** YOUR ASSIGNMENT **
Count the lines containing "destruct" in the entries underneath, and state that count without anything else.

** DATA EXTRACTS **
(* ===== verification/Refusal.v ===== *)
(** * Who is refused a challenge (transport/http/accept.go, fetchdest.go)

    The Fetch metadata and [Accept] heuristics by which the transport decides
    that a request could not complete a challenge, and the verdict one hop
    relays to the next.  The hand-written scanners of media ranges are proved
    equivalent to the grammar of RFC 9110 they implement. *)

From S2P Require Export UrlPath.

Open Scope Z_scope.

(** ** Request headers: canonical name to field values, in order *)
Abbreviation Header := (gmap gostring (list gostring)).
Definition Values (h : Header) (name : gostring) : list gostring := default [] (h !! name).
Definition HGet (h : Header) (name : gostring) : gostring := hd [] (Values h name).

Definition hdrAccept : gostring := lit "Accept".
Definition hdrRefusal : gostring := lit "X-Guardian-Refusal".
Definition hdrSecFetchDest : gostring := lit "Sec-Fetch-Dest".
Definition hdrSecFetchSite : gostring := lit "Sec-Fetch-Site".
Definition hdrSecFetchMode : gostring := lit "Sec-Fetch-Mode".
Definition modeNavigate : gostring := lit "navigate".

Definition outcomeSubresourceRefused : gostring := lit "subresource_refused".
Definition outcomeAcceptRefused : gostring := lit "accept_heuristic_refused".
Definition refusalNone : gostring := lit "none".

(** ** Fetch destinations *)
Definition one_of (names : list string) (s : gostring) : bool := existsb (fun n => bool_decide (s = lit n)) names.

Definition isFramedDest (dest : gostring) : bool := one_of ["frame"; "iframe"; "embed"; "object"]%string dest.
Definition isDocumentDest (dest : gostring) : bool :=
  bool_decide (dest = lit "document") || bool_decide (dest = lit "fencedframe") || isFramedDest dest.
Definition isForeignSite (site : gostring) : bool := one_of ["cross-site"; "same-site"]%string site.
Definition unscorableFrame (dest site : gostring) : bool :=
  bool_decide (dest = lit "fencedframe") || (isFramedDest dest && isForeignSite site).
Definition isSubresourceDest (dest : gostring) : bool :=
  one_of ["audio"; "audioworklet"; "empty"; "font"; "image"; "json"; "manifest"; "paintworklet"; "report"; "script";
    "serviceworker"; "sharedworker"; "style"; "text"; "track"; "video"; "webidentity"; "worker"; "xslt"]%string dest.

(** ** The [Accept] header *)
Definition DQUOTE : ascii := Zbyte 34.
Definition digit (c : ascii) : bool := (48 <=? byteZ c) && (byteZ c <=? 57).
Definition letter (c : ascii) : bool := ((97 <=? byteZ c) && (byteZ c <=? 122)) || ((65 <=? byteZ c) && (byteZ c <=? 90)).
Definition tchar (c : ascii) : bool := contains c (lit "!#$%&'*+-.^_`|~") || digit c || letter c.

Definition isToken (s : gostring) : bool := negb (bool_decide (s = [])) && forallb tchar s.

(** The loop over the bytes between the quotes. *)
Fixpoint quoted_inner (s : gostring) : bool :=
  match s with
  | [] => true
  | c :: r =>
    if Ascii.eqb c "\"%char then match r with [] => false | _ :: r' => quoted_inner r' end
    else if Ascii.eqb c DQUOTE then false
    else if ((byteZ c <? 32) && negb (byteZ c =? 9)) || (byteZ c =? 127) then false
    else quoted_inner r
  end.

Definition isQuotedString (s : gostring) : bool :=
  match s with
  | q :: r =>
    match rev r with
    | q' :: inner => Ascii.eqb q DQUOTE && Ascii.eqb q' DQUOTE && quoted_inner (rev inner)
    | [] => false
    end
  | [] => false
  end.

Definition isWeight (s : gostring) : bool :=
  match s with
  | lead :: rest =>
    if Ascii.eqb lead "0"%char || Ascii.eqb lead "1"%char then
      match rest with
      | [] => true
      | p :: ds =>
        if negb (Ascii.eqb p "."%char) || (5 <? Z.of_nat (length s)) then false
        else forallb (fun d => digit d && negb (Ascii.eqb lead "1"%char && negb (Ascii.eqb d "0"%char))) ds
      end
    else false
  | [] => false
  end.
(** The [Location] of [http.Redirect] for a target that begins with a slash:
    the path before the query is cleaned, a trailing slash kept. *)
Definition redirect_location (url : gostring) : gostring :=
  let url :=
    if url_Parse url then
      let '(path, query) := match split_at_byte "?"%char url with Some (p, q) => (p, "?"%char :: q) | None => (url, []) end in
      let cleaned := Clean path in
      (if has_suffix (lit "/") path && negb (has_suffix (lit "/") cleaned) then cleaned ++ lit "/" else cleaned) ++ query
    else url in
  hexEscapeNonASCII url.

(** ** Theory: where a browser goes *)

(** A browser drops tabs and line ends from a URL, and reads a backslash as a
    slash: a reference that then begins with two slashes names another host. *)
Definition browser_view (url : gostring) : gostring := List.filter (fun c => negb (url_stripped c)) url.
Definition slash_like (c : ascii) : bool := Ascii.eqb c "/"%char || Ascii.eqb c "\"%char.
Definition same_site (url : gostring) : Prop :=
  exists r, browser_view url = "/"%char :: r /\ match r with c :: _ => slash_like c = false | [] => True end.

Lemma browser_view_id s : existsb url_stripped s = false -> browser_view s = s.
Proof.
  unfold browser_view. induction s as [| c s IH]; cbn [existsb List.filter]; [done |].
  intros Hs. bool_to_prop. rewrite (proj2 (negb_true_iff _)) by done. f_equal. by apply IH.
Qed.

Lemma safeRedirect_spec uri : safeRedirect uri = lit "/" \/
  (safeRedirect uri = uri /\ existsb url_stripped uri = false /\ exists r, uri = "/"%char :: r /\ match r with c :: _ => slash_like c = false | [] => True end).
Proof.
  unfold safeRedirect. destruct (_ || existsb url_stripped uri) eqn:E; [by left | right].
  apply orb_false_iff in E as [E Hs]. apply orb_false_iff in E as [E H2]. apply orb_false_iff in E as [E H1]. apply orb_false_iff in E as [_ H0].
  apply negb_false_iff, has_prefix_spec in H0 as [r ->]. split_ands; [done.. |]. exists r. split; [done |].
  destruct r as [| c r]; [done |]. unfold slash_like. cbn in H1, H2. rewrite andb_true_r in H1, H2.
  apply orb_false_iff. rewrite (Ascii.eqb_sym c), (Ascii.eqb_sym c "\"%char). done.
Qed.

Lemma safeRedirect_same_site uri : same_site (safeRedirect uri).
Proof.
  destruct (safeRedirect_spec uri) as [-> | (-> & Hs & r & -> & Hr)].
  - exists []. done.
  - exists r. by rewrite browser_view_id.
Qed.

(** Cleaning a rooted path keeps to the bytes of the path. *)
Lemma split_on_bytes c s e x : e ∈ split_on c s -> x ∈ e -> x ∈ s.
Proof.
  revert e. induction s as [| d s IH]; intros e; cbn [split_on].
  - rewrite list_elem_of_singleton. by intros ->.
  - destruct (Ascii.eqb d c).
    + rewrite elem_of_cons. intros [-> | He] Hx; [by apply not_elem_of_nil in Hx |]. right. by eapply IH.
    + destruct (split_on c s) as [| h t] eqn:E.
      * rewrite list_elem_of_singleton. intros ->. rewrite list_elem_of_singleton. intros ->. left.
      * rewrite elem_of_cons. intros [-> | He] Hx.
        -- apply elem_of_cons in Hx as [-> | Hx]; [left | right]. apply (IH h); [left | done].
        -- right. apply (IH e); [by right | done].
Qed.

Lemma clean_elems_sub elems : forall stack e, e ∈ clean_elems true stack elems -> e ∈ stack \/ e ∈ elems.
Proof.
  induction elems as [| x elems IH]; intros stack e; cbn [clean_elems].
  - intros He. left. apply list_elem_of_In, in_rev. by apply list_elem_of_In.
  - repeat case_match; intros He; apply IH in He; rewrite ?elem_of_cons in *; naive_solver.
Qed.

Lemma flat_bytes segs x : x ∈ flat segs -> x = "/"%char \/ exists s, s ∈ segs /\ x ∈ s.
Proof.
  unfold flat. induction segs as [| s segs IH]; cbn [map concat]; [intros Hx; by apply not_elem_of_nil in Hx |].
  rewrite elem_of_app, elem_of_cons. intros [[-> | Hx] | Hx]; [by left | right; exists s; split; [left | done] |].
  destruct (IH Hx) as [-> | (s' & ? & ?)]; [by left | right; exists s'; split; [by right | done]].
Qed.

Lemma Clean_bytes p x : has_prefix (lit "/") p = true -> x ∈ Clean p -> x = "/"%char \/ x ∈ p.
Proof.
  intros Hp Hx. destruct (Clean_rooted p Hp) as (segs & Hc & _ & Hsegs). rewrite Hc in Hx.
  assert (x = "/"%char \/ exists s, s ∈ segs /\ x ∈ s) as [-> | (s & Hin & Hxs)]; [| by left | right].
  { destruct segs as [| s0 segs0]; [left; by apply list_elem_of_singleton in Hx |].
    apply flat_bytes. unfold path_of in Hx. by rewrite app_nil_r in Hx. }
  rewrite Hsegs in Hin. apply clean_elems_sub in Hin as [Hin | Hin]; [by apply not_elem_of_nil in Hin |]. by eapply split_on_bytes.
Qed.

** RESULT FOR THIS TASK **
8